(Your assignment) Look below for the line that contains "intros Hi. unfold Id.cast, Id.toString.", then copy it and each following line exactly, through and including the line that contains "(** * PUT /subscribe/:userId".

(Collection entries)
== Segment start ==

Section CollectionFacts.
Context {T : Type} `{LawfulSchema T}.

Lemma findById_Some (i : ObjectId) (c : list T) (x : T) :
  findById i c = Some x -> In x c /\ idOf x = i.
Proof.
  unfold findById. intros Hf. apply find_some in Hf.
  destruct Hf as [Hin Hsel]. rewrite selects_id in Hsel.
  apply Nat.eqb_eq in Hsel. auto.
Qed.

Lemma findById_None (i : ObjectId) (c : list T) :
  findById i c = None -> forall x, In x c -> idOf x <> i.
Proof.
  unfold findById. intros Hf x Hin Hid.
  apply (find_none _ _ Hf) in Hin. rewrite selects_id in Hin.
  subst i. now rewrite Nat.eqb_refl in Hin.
Qed.

Lemma findById_overwrite (i : ObjectId) (x y : T) (c : list T) :
  idOf x = i ->
  findById i c = Some y -> findById i (overwrite x c) = Some x.
Proof.
  intros <-. unfold findById, overwrite.
  induction c as [|z c IH]; simpl; [discriminate|].
  rewrite !selects_id.
  destruct (Nat.eqb (idOf x) (idOf z)) eqn:E.
  - intros _. rewrite (Nat.eqb_sym (idOf z)), E. simpl.
    now rewrite ?selects_id, Nat.eqb_refl.
  - intros Hf. rewrite (Nat.eqb_sym (idOf z)), E. simpl.
    rewrite ?selects_id, E. auto.
Qed.

Lemma findById_overwrite_other (i : ObjectId) (x : T) (c : list T) :
  idOf x <> i -> findById i (overwrite x c) = findById i c.
Proof.
  unfold findById, overwrite. intros Hne.
  induction c as [|z c IH]; simpl; [reflexivity|].
  destruct (Nat.eqb (idOf z) (idOf x)) eqn:E; simpl.
  - rewrite !selects_id. apply Nat.eqb_eq in E.
    assert (Hx : Nat.eqb i (idOf x) = false) by (apply Nat.eqb_neq; congruence).
    rewrite Hx, E, Hx. exact IH.
  - destruct (selects (Eq ["_id"%string] (SId i)) z); [reflexivity|exact IH].
Qed.

Lemma in_overwrite (x y : T) (c : list T) :
  In y (overwrite x c) -> y = x \/ In y c.
Proof.
  unfold overwrite. rewrite in_map_iff. intros [z [Hz Hin]].
  destruct (Nat.eqb (idOf z) (idOf x)); subst; auto.
Qed.

Lemma length_overwrite (x : T) (c : list T) :
  List.length (overwrite x c) = List.length c.
Proof. unfold overwrite. apply length_map. Qed.

End CollectionFacts.

(** Unfolding of the control operators of a route. *)
Ltac unfold_async :=
  unfold tryCatch, saveUser, savePost, saveNewPost, saveNewNotification,
    insertManyNotifications, query, exec, await, newObjectId, required,
    notNull, attempt, ask, bind, ret, throw in *.

(* ================================================================== *)
(** * The text of an identity                                          *)
(* ================================================================== *)

Section IdFacts.

Lemma hexValue_hexDigit (d : N) :
  (d < 16)%N -> Id.hexValue (Id.hexDigit d) = Some d.
Proof.
  intros Hd.
  destruct d as [|p]; [reflexivity|].
  do 4 (destruct p as [p|p|]; try reflexivity); exfalso; lia.
Qed.

Lemma length_toHex (w : nat) (n : N) (acc : string) :
  String.length (Id.toHex w n acc) = w + String.length acc.
Proof.
  revert n acc. induction w as [|w IH]; intros n acc; simpl; [reflexivity|].
  rewrite IH. simpl. lia.
Qed.

Lemma parseHex_toHex (w : nat) (n a : N) (acc : string) :
  (n < 16 ^ N.of_nat w)%N ->
  Id.parseHex (Id.toHex w n acc) a = Id.parseHex acc (a * 16 ^ N.of_nat w + n)%N.
Proof.
  revert n a acc. induction w as [|w IH]; intros n a acc Hn.
  - simpl in *. f_equal. lia.
  - rewrite Nat2N.inj_succ, N.pow_succ_r' in *.
    cbn [Id.toHex]. rewrite IH.
    + cbn [Id.parseHex]. rewrite hexValue_hexDigit by (apply N.mod_lt; discriminate).
      f_equal. pose proof (N.div_mod n 16 ltac:(discriminate)). lia.
    + apply N.Div0.div_lt_upper_bound. exact Hn.
Qed.

(** Casting what [toString] gives is the identity itself. *)
Lemma cast_toString (i : ObjectId) :
  (N.of_nat i < 16 ^ 24)%N -> Id.cast (Id.toString i) = Some i.
Proof.
  intros Hi. unfold Id.cast, Id.toString.
  rewrite length_toHex. cbn [String.length Nat.add Nat.eqb].
  rewrite parseHex_toHex by exact Hi.
  cbn [Id.parseHex option_map]. f_equal.
  rewrite N.mul_0_l, N.add_0_l. apply Nat2N.id.
Qed.

End IdFacts.

#[local] Opaque Id.toString Id.cast.

(* ================================================================== *)
(** * PUT /subscribe/:userId                                           *)
(* ================================================================== *)

(** With the spelling [toString] gives, a user who targets their own
    identity is refused: the stores are left as they were whatever
    happens, and when the two look-ups of the route go through the answer
    is 400 "Cannot subscribe to yourself". *)
Lemma toggleSubscription_own_spelling_refused
  (env : Env) (s : Store) (U : ObjectId) (u : User.t) :
  findById U (users (db s)) = Some u ->
  (N.of_nat U < 16 ^ 24)%N ->
  snd (toggleSubscription (Verified U) (Id.toString U) env s) = s
  /\ (faults env Auth_User_findById = false ->
      faults env Subscribe_User_findById = false ->
      fst (toggleSubscription (Verified U) (Id.toString U) env s)
      = json 400 (Msg "Cannot subscribe to yourself")).
Proof.
  intros Hu HU. destruct s as [d nid]. simpl in Hu.
  pose proof (findById_Some _ _ _ Hu) as [_ Hid]. simpl in Hid.
  unfold toggleSubscription, authMiddleware, castId.
  rewrite (cast_toString U HU). clear HU. unfold_async. simpl.
  destruct (faults env Auth_User_findById) eqn:Fa; simpl.
  { split; [reflexivity|discriminate]. }
  rewrite Hu.
  destruct (faults env Subscribe_User_findById) eqn:Fs; simpl.
  { split; [reflexivity|discriminate]. }
  rewrite Hid, String.eqb_refl. simpl. auto.
Qed.

(** C6 fails on the code at every other spelling of the user's own
    identity: the look-up casts the text of the URL and finds the user,
    the self check compares the text as it is with
    [req.user._id.toString()] and lets it pass, and the user is pushed
    into their own subscribers, notified of it, and answered 200. *)
Theorem toggleSubscription_self_subscribes
  (env : Env) (s : Store) (U : ObjectId) (u : User.t) (userId : string) :
  findById U (users (db s)) = Some u ->
  Id.cast userId = Some U ->
  userId <> Id.toString U ->
  User.valid u = true ->
  ~ In U (User.subscribers u) ->
  (forall site, faults env site = false) ->
  fst (toggleSubscription (Verified U) userId env s)
  = json 200 (Subscription true (S (List.length (User.subscribers u))))
  /\ findById U (users (db (snd (toggleSubscription (Verified U) userId env s))))
     = Some (User.set_subscribers (User.subscribers u ++ [U]) (User.withDefaults u))
  /\ In U (User.subscribers u ++ [U])
  /\ notifications (db (snd (toggleSubscription (Verified U) userId env s)))
     = notifications (db s)
       ++ [Notification.mk (nextId s) U U None Notification.subscribe false (now env)].
Proof.
  intros Hu Hcast Hne Hvalid Hnotin Hq. destruct s as [d nid]. simpl in Hu.
  pose proof (findById_Some _ _ _ Hu) as [_ Hid]. simpl in Hid.
  assert (Hself : String.eqb (Id.toString U) userId = false).
  { apply String.eqb_neq. congruence. }
  assert (Hmem : existsb (fun id => Nat.eqb id U) (User.subscribers u) = false).
  { destruct (existsb (fun id => Nat.eqb id U) (User.subscribers u)) eqn:E;
      [|reflexivity].
    apply existsb_exists in E. destruct E as [y [Hy Hyu]].
    apply Nat.eqb_eq in Hyu. subst y. contradiction. }
  assert (Hv : User.valid (User.set_subscribers (User.subscribers u ++ [U])
                             (User.withDefaults u)) = true) by exact Hvalid.
  unfold toggleSubscription, authMiddleware, castId. rewrite Hcast.
  unfold_async. simpl. rewrite !Hq. simpl. rewrite Hu. simpl.
  rewrite Hid, Hself, Hmem. simpl. rewrite !Hq. simpl.
  rewrite Hv. simpl. rewrite !Hq. simpl.
  split; [now rewrite length_app, Nat.add_1_r|]. split; [|split].
  - apply findById_overwrite with (y := u); [exact Hid|exact Hu].
  - apply in_or_app. right. now left.
  - reflexivity.
Qed.

Lemma toggleSubscription_self_subscribes_witness :
  fst (toggleSubscription (Verified 171) "0000000000000000000000AB" quietEnv hexStore)
  = json 200 (Subscription true 1)
  /\ findById 171
       (users (db (snd (toggleSubscription (Verified 171) "0000000000000000000000AB"
                          quietEnv hexStore))))
     = Some (User.set_subscribers [171] (User.withDefaults dana))
  /\ In 171 [171]
  /\ notifications
       (db (snd (toggleSubscription (Verified 171) "0000000000000000000000AB"
                   quietEnv hexStore)))
     = notifications (db hexStore)
       ++ [Notification.mk 200 171 171 None Notification.subscribe false 1000].
Proof.
  apply (toggleSubscription_self_subscribes quietEnv hexStore 171 dana
           "0000000000000000000000AB").
  - reflexivity.
  - reflexivity.
  - discriminate.
  - reflexivity.
  - simpl. tauto.
  - intros site. reflexivity.
Defined.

== Segment end ==

(Written reply)
  intros Hi. unfold Id.cast, Id.toString.
  rewrite length_toHex. cbn [String.length Nat.add Nat.eqb].
  rewrite parseHex_toHex by exact Hi.
  cbn [Id.parseHex option_map]. f_equal.
  rewrite N.mul_0_l, N.add_0_l. apply Nat2N.id.
Qed.

End IdFacts.

#[local] Opaque Id.toString Id.cast.

(* ================================================================== *)
(** * PUT /subscribe/:userId                                           *)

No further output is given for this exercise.